県民大会、海兵隊、沖縄

報告がすっかり遅くなってしまいましたが、4月23日〜26日にかけて、沖縄にいってきました。
25日に9万人を集めた「米軍普天間飛行場の早期閉鎖・返還と、県内移設に反対し国外・県外移設を求める県民大会」への参加を軸に、辺野古での調査などを進めるためです。


まずは大会の様子を。

革マル」って自称してるんですね(苦笑)


写真をみてもおわかりのように、抜けるような青空の下、たくさんの人たちが会場に集まっていました。
渋滞も凄まじかったようで、会場にかけつけることができなかった方たちもたくさんいたようです。
10キロもの渋滞が発生していたと、翌日の新聞にはありました。
帰りの渋滞も大変なもので、駐車場から車を出すのに1時間、そこから58号線にでるのに1時間といった具合。


これだけの県民が集まって、これ以上沖縄には基地はいらないのだという意思を示したにも関わらず、政府は杭打ち桟橋方式での基地建設を辺野古で計画している様子。
この方式だと、おそらく沖縄の土建業者では技術的に対応できないため、本土の大手ゼネコンが仕事をもっていくことになるでしょうから、おそらく地元土建業界も納得しないはず。
4日に鳩山首相が訪沖するようですが、県も名護市も受け入れを容認することはおそらくないでしょう。


こうなると5月末での決着は困難となり、鳩山首相の責任問題につながるわけですが、この「五月末決着ならず=鳩山辞任」という論調に対する批判を、沖縄で会った何人かの人たちから聞きました。
普天間基地の撤去、移設という問題を鳩山首相の責任問題につなげることで、「普天間基地移設問題」ひいては「在沖米軍基地問題」自体が後景にさがってしまい、結果として沖縄の基地に関する議論がなされないからです。


「県外」の移設先としてあがった、徳之島をはじめとする自治体はすべて、受け入れに反対の意思を示しています。
そんなに来てほしくない施設なのであれば、その必要性(ないしは公共性)についての議論がおきてしかるべきなのに、まったくそんな気配はない。
一部で孫崎亨さんあたりから「海兵隊は日本の安全保障について本当に必要なのか」という議論が起きているくらい。
だいたい今回の県民大会についても、こんなに沖縄の人たちが反対してますよという程度の捉え方しかされていない。
なんで何度も何度も沖縄の人たちは「県民大会」を開催しなければならないのか、そこにこそ問題があるはずなのに。

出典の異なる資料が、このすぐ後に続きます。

(* ===== verification/SyncCache.v ===== *)
(** * The cache of downloaded blocks

    Model of services/sync/src/import/cache.rs: headers and blocks by height, and the
    division of a range of heights into chunks of cached headers, cached blocks and
    missing data.  Headers and blocks are type parameters with their heights. *)

From stdpp Require Import prelude gmap list sorting.
From Stdlib Require Import ZArith Lia.
From S2P Require Import Prelude.
Local Open Scope Z_scope.

Section cache.
Context {Header Block Peer : Type} (header_height : Header → Z) (block_height : Block → Z).

Inductive CachedData :=
| CachedHeader (header : Header)
| CachedBlock (block : Block).

Abbreviation Cache := (gmap Z CachedData).

(** [Batch]: the range excludes its end. *)
Record Batch (T : Type) := {
  batch_peer : option Peer;
  batch_start : Z;
  batch_end : Z;
  results : list T;
}.
Arguments batch_peer {T} _.
Arguments batch_start {T} _.
Arguments batch_end {T} _.
Arguments results {T} _.

Inductive CachedDataBatch :=
| Headers (batch : Batch Header)
| Blocks (batch : Batch Block)
| Missing (first last : Z).

Definition chunk_start (ch : CachedDataBatch) : Z :=
  match ch with
  | Headers b => batch_start b
  | Blocks b => batch_start b
  | Missing a _ => a
  end.
Definition chunk_end (ch : CachedDataBatch) : Z :=
  match ch with
  | Headers b => batch_end b
  | Blocks b => batch_end b
  | Missing _ b => b
  end.
(* ===== verification/HistoricalDb.v ===== *)
(** * Historical database

    Model of [HistoricalRocksDB] (fuel-core/src/state/historical_rocksdb.rs, with
    historical_rocksdb/description.rs and view_at_height.rs): every commit of a height
    stores next to the new values the reverse changes of that height, under which a
    block can be rolled back and old heights be read.  RocksDB itself is third-party
    code: a map from columns and keys to values, written in batches and iterated in
    the order of the bytes; its I/O errors are left out.  The postcard encoding is a
    class with the law that decoding inverts encoding. *)

From stdpp Require Import prelude gmap list strings sorting.
From Stdlib Require Import ZArith Lia.
From S2P Require Import Prelude.
From S2P Require Import StorageTx.
Local Open Scope Z_scope.

(** ** Bytes *)

(** [to_be_bytes] of an integer of [n] bytes. *)
Fixpoint to_be_bytes (n : nat) (x : Z) : list Z :=
  match n with
  | O => []
  | S n => to_be_bytes n (x / 256) ++ [x mod 256]
  end.

(** The order of byte strings. *)
Fixpoint key_leb (a b : Key) : bool :=
  match a, b with
  | [], _ => true
  | _ :: _, [] => false
  | x :: a, y :: b => if decide (x = y) then key_leb a b else bool_decide (x < y)
  end.
Definition key_le (a b : Key) : Prop := key_leb a b = true.
#[global] Instance key_le_dec : RelDecision key_le.
Proof. intros a b. unfold key_le. apply _. Defined.

(** ** RocksDB *)

Abbreviation Db := (gmap Z (gmap Key Value)).

Definition db_get (db : Db) (k : Key) (c : Z) : option Value := db !! c ≫= lookup k.

#[global] Instance rocks_inspect : KeyValueInspect Db := {
  kv_exists db k c := Ok (bool_decide (is_Some (db_get db k c)));
  kv_size_of_value db k c := Ok (zlength <$> db_get db k c);
  kv_get db k c := Ok (db_get db k c);
  kv_read_exact db k c offset buf :=
    Ok match db_get db k c with None => (Err KeyNotFound, buf) | Some v => exact_from v offset buf end;
  kv_read_zerofill db k c offset buf :=
    Ok match db_get db k c with None => (Err KeyNotFound, buf) | Some v => zerofill_from v offset buf end;
}.

Inductive StorageChanges :=
| SChanges (ch : Changes)
| SChangesList (list : list Changes).

Definition write_op (db : Db) (entry : Z * Key * WriteOperation) : Db :=
  let '(c, k, op) := entry in
  let column := default ∅ (db !! c) in
  <[c := match op with Insert v => <[k := v]> column | Remove => delete k column end]> db.

Definition write_batch (db : Db) (batch : list (Z * Key * WriteOperation)) : Db :=
  foldl write_op db batch.

Section rocks.
Context `{!HashOrder Z} `{!HashOrder Key}.

(** The operations of a set of changes in the order they are visited. *)
Definition column_operations (ch : Changes) (c : Z) : list (Z * Key * WriteOperation) :=
  match ch !! c with
  | None => []
  | Some ops => omap (λ k, (λ op, (c, k, op)) <$> ops !! k) (hs_iter (dom ops))
  end.
Definition operations (ch : Changes) : list (Z * Key * WriteOperation) :=
  hs_iter (dom ch) ≫= column_operations ch.

(** [_populate_batch]: a key that was met before is a conflict. *)
Fixpoint populate_batch (entries : list (Z * Key * WriteOperation))
    (found : gset (Z * Key)) (batch : list (Z * Key * WriteOperation)) :
    result (gset (Z * Key) * list (Z * Key * WriteOperation)) StorageError :=
  match entries with
  | [] => Ok (found, batch)
  | (c, k, op) :: entries =>
      if decide ((c, k) ∈ found) then Err "ConflictingChanges"
      else populate_batch entries ({[(c, k)]} ∪ found) (batch ++ [(c, k, op)])
  end.

Definition changes_list (changes : StorageChanges) : list Changes :=
  match changes with SChanges ch => [ch] | SChangesList l => l end.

ところで、今日、渋谷のアップリンクで、海兵隊の新兵の訓練施設を取材したドキュメンタリー、「ONE SHOT ONE KILL 兵士になるということ」(藤本幸久監督)を観てきました。
この映画、要するに「海兵隊員のつくりかた」です。
どうやってつくられるか?


それは、洗脳と、考える暇を与えないこと。


訓練で、上官が戦闘の基礎について怒鳴り散らしながら早口にまくしたてる。
新兵たちはイエス・サー、ノー・サーと、何度も何度も叫ぶ。
訓練とは何も関係ないような、日常の行動をさせるにあたって、教官が新兵に「ONE SHOT」(一撃)「 ONE KILL」(一殺)と叫ばせる・・・


そんなことを繰り返し繰り返し行ううちに、いつしか若者たちは、立派な海兵隊員になっていく。
そういう訓練を経てきた海兵隊員が、沖縄にはたくさんいるということが持つ意味について、否応なく向き合わされました。


海兵隊ということでいえば、大ヒット映画「アバター」もまた、海兵隊の強さというものを―フィクションであるにもかかわらず―リアルに実感させられた映画です。
映画に出てくる海兵隊の将校がとてつもなく強い。そして怖い。
それは、肉体的な強さだけからくるものではなく、むしろ精神的な面における「絶対に自分は負けない!」という圧倒的なまでの強靱さ、残虐さに由来する強さ、怖さ。


こういう映画を通してでも、沖縄の現状へと思いを致すことができます。
その想像力が、日本全体で欠けていることが、沖縄から基地がなくならない最大の理由なのではないでしょうか。